Masters of the Universe fait récemment une résurgence, suscitant la nostalgie chez les publics qui ont grandi avec la série animée et les jouets de He-Man. Contrairement aux adaptations plus récentes qui adhèrent étroitement au matériel source original, le film de Cannon, mettant en vedette Dolph Lundgren, présente des designs de personnages modifiés et introduit de nouveaux personnages absents du dessin animé. Cette déviation illustre les méthodes de production de Cannon, souvent dictées par des contraintes budgétaires. À ce stade, la société souffrait financièrement, ne disposant pas des fonds nécessaires pour créer d’élaborats décors pour le planète Eternia. Par conséquent, l’essentiel du récit se déroule sur Terre. Malgré ses ressources limitées, le film reste divertissant. Toutefois, il constitue aussi un déception significative pour de nombreux fans, prenant fin avec une situation à suspense pour un sequel jamais produit, un destin qui pourrait être lié au collapsus financier ultérieur de Cannon.

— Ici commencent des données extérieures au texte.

(** Whatever algorithm [Array.prototype.sort] runs, it must return an
    arrangement of the ticked patients in which the comparator lets each
    entry stand before every later one; there is only one, the one
    [tickAndSort] computes. *)
Lemma triage_arrangement_unique
    (random : nat -> Q) (clock : nat -> Z) (toLocaleTimeString : bool -> Z -> string)
    (localeCompare : string -> string -> Z)
    (prev out out' : list Patient) (n : nat) :
  NoDup (map id prev) ->
  (forall a b, In a (map id prev) -> In b (map id prev) ->
               collatesLikeCodeUnits localeCompare a b) ->
  fst (tickAndSort localeCompare random clock toLocaleTimeString prev n) = Some out ->
  Permutation (fst (simulateVitalsUpdate random clock toLocaleTimeString prev n)) out' ->
  StronglySorted (precedes localeCompare) out' ->
  out' = out.
Proof.
  intros Hnodup Hcol Hout Hperm' Hsorted'.
  pose proof (updated_sortable random clock toLocaleTimeString prev n) as Hok.
  destruct (sortBy_sorted (compareTriage localeCompare)
              (sortable (map id prev)) triageOrdered
              (compareTriage_defined localeCompare (map id prev))
              (compareTriage_le localeCompare (map id prev) Hcol)
              (compareTriage_gt localeCompare (map id prev) Hcol)
              _ Hok) as (out0 & Hout0 & Hs).
  rewrite tickAndSort_fst, Hout0 in Hout. injection Hout as <-.
  pose proof (sortBy_perm _ _ _ Hout0) as Hperm.
  assert (Hok0 : forall p, In p out0 -> sortable (map id prev) p).
  { apply Forall_forall. eapply Permutation_Forall; eassumption. }
  assert (Hok' : forall p, In p out' -> sortable (map id prev) p).
  { apply Forall_forall. eapply Permutation_Forall; eassumption. }
  assert (Hnd' : NoDup (map id out')).
  { eapply Permutation_NoDup; [apply Permutation_map; exact Hperm'|].
    now rewrite simulateVitalsUpdate_ids. }
  apply (StronglySorted_unique (precedes localeCompare)).
  - intros a b Ha Hb Hab Hba.
    apply (NoDup_map_injective id out'); try assumption.
    eapply precedes_antisym; eauto.
  - eapply Permutation_trans; [apply Permutation_sym; exact Hperm' | exact Hperm].
  - exact Hsorted'.
  - apply (StronglySorted_impl triageOrdered).
    + intros a b Ha Hb. apply (triageOrdered_precedes localeCompare (map id prev)); auto.
    + apply Sorted_StronglySorted; [|exact Hs].
      intros x y z. apply triageOrdered_trans.
Qed.

(** ** The oxygen delta *)

Lemma Qfloor_lt_iff (x : Q) (z : Z) : (Qfloor x < z)%Z <-> x < inject_Z z.
Proof.
  split; intro H.
  - eapply Qlt_le_trans; [apply Qlt_floor|].
    rewrite <- Zle_Qle. lia.
  - rewrite Zlt_Qlt. eapply Qle_lt_trans; [apply Qfloor_le | exact H].
Qed.

Lemma Qfloor_ge_iff (x : Q) (z : Z) : (z <= Qfloor x)%Z <-> inject_Z z <= x.
Proof.
  split; intro H.
  - eapply Qle_trans; [|apply Qfloor_le]. now rewrite <- Zle_Qle.
  - destruct (Z.le_gt_cases z (Qfloor x)) as [Hle|Hgt]; [exact Hle|].
    apply Qfloor_lt_iff in Hgt. apply Qlt_not_le in Hgt. contradiction.
Qed.

(** C5, as the code has it. For a draw [r] in [0,1) the delta
    [Math.round((r - 0.65) * 4)] is an integer between -3 and 1; it is
    strictly negative exactly when [r < 0.525], zero exactly when
    [0.525 <= r < 0.775] and positive exactly when [r >= 0.775].  Under a
    uniform source the three events have probabilities 0.525, 0.25 and 0.225;
    it is the unrounded value [(r - 0.65) * 4] that is negative with
    probability 0.65. *)
Theorem delta_distribution (r : Q) :
  0 <= r -> r < 1 ->
  (-3 <= delta r <= 1)%Z /\
  ((delta r < 0)%Z <-> r < 21 # 40) /\
  (delta r = 0%Z <-> 21 # 40 <= r /\ r < 31 # 40) /\
  ((delta r > 0)%Z <-> 31 # 40 <= r) /\
  ((r - 0.65) * 4 < 0 <-> r < 13 # 20).
Proof.
  intros H0 H1. unfold delta, JsMath.round.
  set (x := (r - 0.65) * 4 + (1 # 2)).
  assert (Hx : x == 4 * r - (21 # 10)) by (unfold x; field).
  assert (Hneg : (Qfloor x < 0)%Z <-> r < 21 # 40).
  { rewrite Qfloor_lt_iff. unfold inject_Z. split; intro; lra. }
  assert (Hpos : (1 <= Qfloor x)%Z <-> 31 # 40 <= r).
  { rewrite Qfloor_ge_iff. unfold inject_Z. split; intro; lra. }
  assert (Hlo : (-3 <= Qfloor x)%Z).
  { apply Qfloor_ge_iff. unfold inject_Z. lra. }
  assert (Hhi : (Qfloor x < 2)%Z).
  { apply Qfloor_lt_iff. unfold inject_Z. lra. }
  repeat split; try lia.
  - apply Hneg.
  - apply Hneg.
  - apply Qnot_lt_le. intro Hc. apply Hneg in Hc. lia.
  - apply Qnot_le_lt. intro Hc. apply Hpos in Hc. lia.
  - intros [Ha Hb].
    assert (~ (Qfloor x < 0)%Z) by (rewrite Hneg; lra).
    assert (~ (1 <= Qfloor x)%Z) by (rewrite Hpos; lra).
    lia.
  - intro Hc. apply Hpos. lia.
  - intro Hc. apply Hpos in Hc. lia.
  - intro; lra.
  - intro; lra.
Qed.

(** The draw 0.6 lies below the bias constant 0.65, yet its delta is 0. *)
Lemma delta_distribution_witness :
  delta (3 # 5) = 0%Z /\ ((3 # 5) - 0.65) * 4 < 0.
Proof.
  destruct (delta_distribution (3 # 5)) as (_ & _ & Hz & _ & Hraw);
    [unfold Qle; simpl; lia | unfold Qlt; simpl; lia |].
  split.
  - apply Hz. split; [unfold Qle; simpl; lia | unfold Qlt; simpl; lia].
  - apply Hraw. unfold Qlt; simpl; lia.
Defined.

(** C5 as stated fails: of 1000 equally spaced draws, 525 give a strictly
    negative delta, not about 650. *)
Lemma delta_negative_share_counterexample :
  negativeDraws 1000%positive = 525%nat /\ negativeDraws 1000%positive <> 650%nat.
Proof. split; [vm_compute; reflexivity | vm_compute; discriminate]. Qed.

(** ** Integer-valued readings *)

Lemma is_integer_inject (z : Z) : JsMath.is_integer (inject_Z z).
Proof. unfold JsMath.is_integer. now rewrite Qfloor_Z. Qed.

Lemma is_integer_plus (a : Q) (d : Z) :
  JsMath.is_integer a -> JsMath.is_integer (a + inject_Z d).
Proof.
  unfold JsMath.is_integer. intro Ha.
  assert (E : a + inject_Z d == inject_Z (Qfloor a + d)).
  { rewrite inject_Z_plus, Ha. reflexivity. }
  rewrite (Qfloor_comp _ _ E), Qfloor_Z. symmetry. exact E.
Qed.

Lemma is_integer_clamp (lo hi : Z) (x : Q) :
  JsMath.is_integer x ->
  JsMath.is_integer (JsMath.max (inject_Z lo) (JsMath.min (inject_Z hi) x)).
Proof.
  intro Hx. unfold JsMath.max, JsMath.min.
  destruct (Qle_bool (inject_Z hi) x);
    match goal with |- context [Qle_bool ?a ?b] => destruct (Qle_bool a b) end;
    auto using is_integer_inject.
Qed.

Section ReadingProperties.

Variable random : nat -> Q.
Variable clock : nat -> Z.
Variable toLocaleTimeString : bool -> Z -> string.

Abbreviation tick := (tickPatient random clock toLocaleTimeString).
Abbreviation reading := (tickReading random clock toLocaleTimeString).
Abbreviation makeInitialPatients := (makeInitialPatients random clock toLocaleTimeString).

Lemma seedReading_spo2 base now idx m :
  80 <= spo2 (fst (seedReading random toLocaleTimeString base now idx m)) <= 100.
Proof.
  unfold seedReading, bind, Math_random, ret; simpl.
  apply clamp_range. unfold Qle; simpl; lia.
Qed.

(** C9, as the code has it. Every seed reading's oxygen saturation is a
    number in [80,100], not rounded; every tick's oxygen saturation is in
    [60,100], and it is integer-valued whenever the value it starts from
    (the previous saturation, or the default 97) is, the delta being an
    integer. *)
Theorem spo2_range_and_integrality :
  (forall n,
      Forall (fun p => Forall (fun r => 80 <= spo2 r <= 100) (historyOf p))
             (fst (makeInitialPatients n))) /\
  (forall p m,
      60 <= spo2 (reading p m) <= 100 /\
      (JsMath.is_integer (prevSpo2 p) -> JsMath.is_integer (spo2 (reading p m)))).
Proof.
  split.
  - intro n. apply mapSim_Forall. intros i m.
    destruct (seedPatient_fst random clock toLocaleTimeString i m) as (h & Hh & ->).
    unfold historyOf; simpl. rewrite Hh.
    apply mapSim_Forall. intros idx k. apply seedReading_spo2.
  - intros p m. split.
    + apply (nextReading_withinClamps p).
    + intro Hint. unfold tickReading, nextReading; simpl.
      apply (is_integer_clamp 60 100). now apply is_integer_plus.
Qed.

(** C10. A patient without a current reading is ticked from the defaults
    97, 70 and 120; a patient without a history gets a history made of the
    new reading alone; and the tick and the sort that follows always
    produce a result. *)
Theorem tick_defaults (p : Patient) (m : nat) :
  (vitals p = None ->
     spo2 (reading p m) =
       JsMath.max 60 (JsMath.min 100 (97 + inject_Z (delta (random m)))) /\
     hr (reading p m) =
       JsMath.max 45 (JsMath.min 140
         (inject_Z (JsMath.round (70 + (random (S m) * 6 - 3))))) /\
     bp (reading p m) =
       JsMath.max 80 (JsMath.min 200
         (inject_Z (JsMath.round (120 + (random (S (S m)) * 6 - 3)))))) /\
  (history p = None ->
     history (fst (tick p m)) = Some [reading p m]) /\
  vitals (fst (tick p m)) = Some (reading p m) /\
  (forall localeCompare prev n,
     exists out,
       fst (tickAndSort localeCompare random clock toLocaleTimeString prev n) = Some out /\
       List.length out = List.length prev).
Proof.
  repeat split.
  - unfold tickReading, nextReading, prevSpo2. rewrite H. reflexivity.
  - unfold tickReading, nextReading. rewrite H. reflexivity.
  - unfold tickReading, nextReading. rewrite H. reflexivity.
  - intro H. unfold tickPatient, bind, historyOf; simpl. rewrite H. reflexivity.
  - intros lc prev n.
    rewrite tickAndSort_fst.
    destruct (sortBy_sorted (compareTriage lc) (fun q => vitals q <> None)
                (fun _ _ => True)) with
      (l := fst (simulateVitalsUpdate random clock toLocaleTimeString prev n))
      as (out & Hout & _); auto.
    + intros a b Ha Hb. unfold compareTriage.
      destruct (vitals b); [|congruence]. destruct (vitals a); [|congruence].
      eexists; reflexivity.
    + apply simulateVitalsUpdate_vitals.
    + exists out. split; [exact Hout|].
      apply sortBy_perm in Hout. apply Permutation_length in Hout.
      rewrite <- Hout. apply mapSim_length.
Qed.

End ReadingProperties.

(** ** Objects *)

Lemma getProp_setProp_eq (k : string) (v : value) (o : object) :
  getProp k (setProp k v o) = v.
Proof.
  induction o as [|[k' v'] o IH]; simpl.
  - now rewrite String.eqb_refl.
  - destruct (k' =? k)%string eqn:E; simpl.
    + now rewrite String.eqb_refl.
    + now rewrite E.
Qed.

Lemma getProp_setProp_ne (k k' : string) (v : value) (o : object) :
  k <> k' -> getProp k' (setProp k v o) = getProp k' o.
Proof.
  intro Hne. induction o as [|[k0 v0] o IH]; simpl.
  - apply String.eqb_neq in Hne. now rewrite Hne.
  - destruct (k0 =? k)%string eqn:E; simpl.
    + apply String.eqb_eq in E. subst k0.
      apply String.eqb_neq in Hne. now rewrite Hne.
    + destruct (k0 =? k')%string; [reflexivity | exact IH].
Qed.

Lemma hasKey_false_notin (k : string) (o : object) :
  ~ In k (map fst o) -> hasKey k o = false.
Proof.
  unfold hasKey. induction o as [|[k' v'] o IH]; simpl; intro H; [reflexivity|].
  rewrite IH by tauto.
  destruct (k =? k')%string eqn:E; [|reflexivity].
  apply String.eqb_eq in E. subst. tauto.
Qed.

Lemma hasKey_true_in (k : string) (o : object) :
  hasKey k o = true -> In k (map fst o).
Proof.
  unfold hasKey. rewrite existsb_exists. intros (x & Hin & E).
  apply String.eqb_eq in E. now subst.
Qed.

(** Reading a property of [{ ...o, ...props }]: the spread object wins. *)
Lemma spread_getProp (k : string) (props o : object) :
  NoDup (map fst props) ->
  getProp k (spread o (VObj props)) =
  if hasKey k props then getProp k props else getProp k o.
Proof.
  unfold spread; simpl. revert o.
  induction props as [|[k1 v1] rest IH]; intros o Hnd; simpl; [reflexivity|].
  inversion Hnd as [|? ? Hnotin Hnd']; subst.
  rewrite IH by assumption. unfold hasKey; simpl. fold (hasKey k rest).
  destruct (String.eqb_spec k k1) as [->|Hne].
  - rewrite (hasKey_false_notin k1 rest Hnotin). simpl.
    rewrite String.eqb_refl. apply getProp_setProp_eq.
  - simpl. destruct (String.eqb_spec k1 k) as [E|_]; [congruence|].
    destruct (hasKey k rest); [reflexivity|].
    apply getProp_setProp_ne. congruence.
Qed.

Lemma getProp_Forall (P : value -> Prop) (k : string) (o : object) :
  Forall (fun kv => P (snd kv)) o -> getProp k o = VUndefined \/ P (getProp k o).
Proof.
  induction 1 as [|[k' v'] o Hv _ IH]; simpl; [now left|].
  destruct (k' =? k)%string; [now right | exact IH].
Qed.

Lemma mapOpt_total {A B : Type} (f : A -> B) (l : list A) :
  mapOpt (fun a => Some (f a)) l = Some (map f l).
Proof. induction l as [|a l IH]; simpl; [reflexivity | now rewrite IH]. Qed.

Lemma mapOpt_ext {A B : Type} (f g : A -> option B) (l : list A) :
  (forall a, f a = g a) -> mapOpt f l = mapOpt g l.
Proof. intro H. induction l as [|a l IH]; simpl; [reflexivity | now rewrite H, IH]. Qed.

(** ** Hydration and persistence *)

Lemma Forall2_map_right {A B : Type} (R : A -> B -> Prop) (f : A -> B) (l : list A) :
  (forall a, In a l -> R a (f a)) -> Forall2 R l (map f l).
Proof.
  induction l as [|a l IH]; simpl; intro H; constructor; auto.
Qed.

Lemma storedText_setItem (text : string) (st : Storage) :
  text <> EmptyString -> storedText (setItem STORAGE_KEY text st) = text.
Proof.
  intro Hne. unfold storedText, getItem, setItem.
  rewrite String.eqb_refl.
  destruct (String.eqb_spec text EmptyString); [contradiction | reflexivity].
Qed.

Section HydrationProperties.

Variable JSON_parse : string -> option value.

Lemma hydrate_object (st : Storage) (seeded : list Patient) (entries : object) :
  JSON_parse (storedText st) = Some (VObj entries) ->
  hydrate JSON_parse st seeded =
  map (fun p => spread (patientObject p) (getProp (id p) entries)) seeded.
Proof.
  intro H. unfold hydrate. rewrite H.
  rewrite (mapOpt_ext _ (fun p => Some (spread (patientObject p) (getProp (id p) entries))))
    by reflexivity.
  now rewrite mapOpt_total.
Qed.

Similaire à Falcão, Superman IV : La Quête de la paix souffrait des limitations budgétaires suite à une part substantielle allouée au star Christopher Reeve. Cela s’est traduit par des effets spéciaux nettement inférieurs. En tant que quatrième et seul film sur le Superman produit par Cannon mettant en vedette Reeve, il a été significativement affecté par les difficultés financières du studio, entraînant de réductions considérables dans la production. Bien qu’il ne soit pas l’entrée la plus engageante de la série Superman, ses effets spécinaux remarquablement pauvres le transforment en un exemple parfait d’un film qui est si mauvais que c’est bon.
Ce documentaire retrace l’ascension et la chute de The Cannon Group en suivant sa transformation en société de production cinématographique à haut volume. Les cousins Menahem Golan et Yoram Globus ont conduit le studio, mettant l’accent sur une forte productivité et un coût efficace, tournant souvent plusieurs films simultanément avec des décors et équipes partagées. Electric Boogaloo révèle que malgré la qualité perçue comme basse de ses productions, Cannon nourrissait des ambitions ambitieuses et a joué un rôle dans le lancement de carrières d’étoiles telles que Jean-Claude Van Damme et Sharon Stone, tout en revitalisant celles d’acteurs établis tels que Charles Bronson. Il ne fait aucun doute que The Cannon Group a laissé sa marque sur l’historique du cinéma indépendant, indépendamment de la qualité variable de ses œuvres. Comprendre les machinations coulisses rend le récit du studio plus captivant qu’un grand nombre de ses films. Cette liste offre un aperçu du héritage de Cannon, une toute petite fraction de sa production prolifique entre 1967 et 1993. À lui seul au cours des années 1980, Cannon diffusa un impressionnant nombre de 162 films, prouesse remarquable pour un studio aux ressources modestes.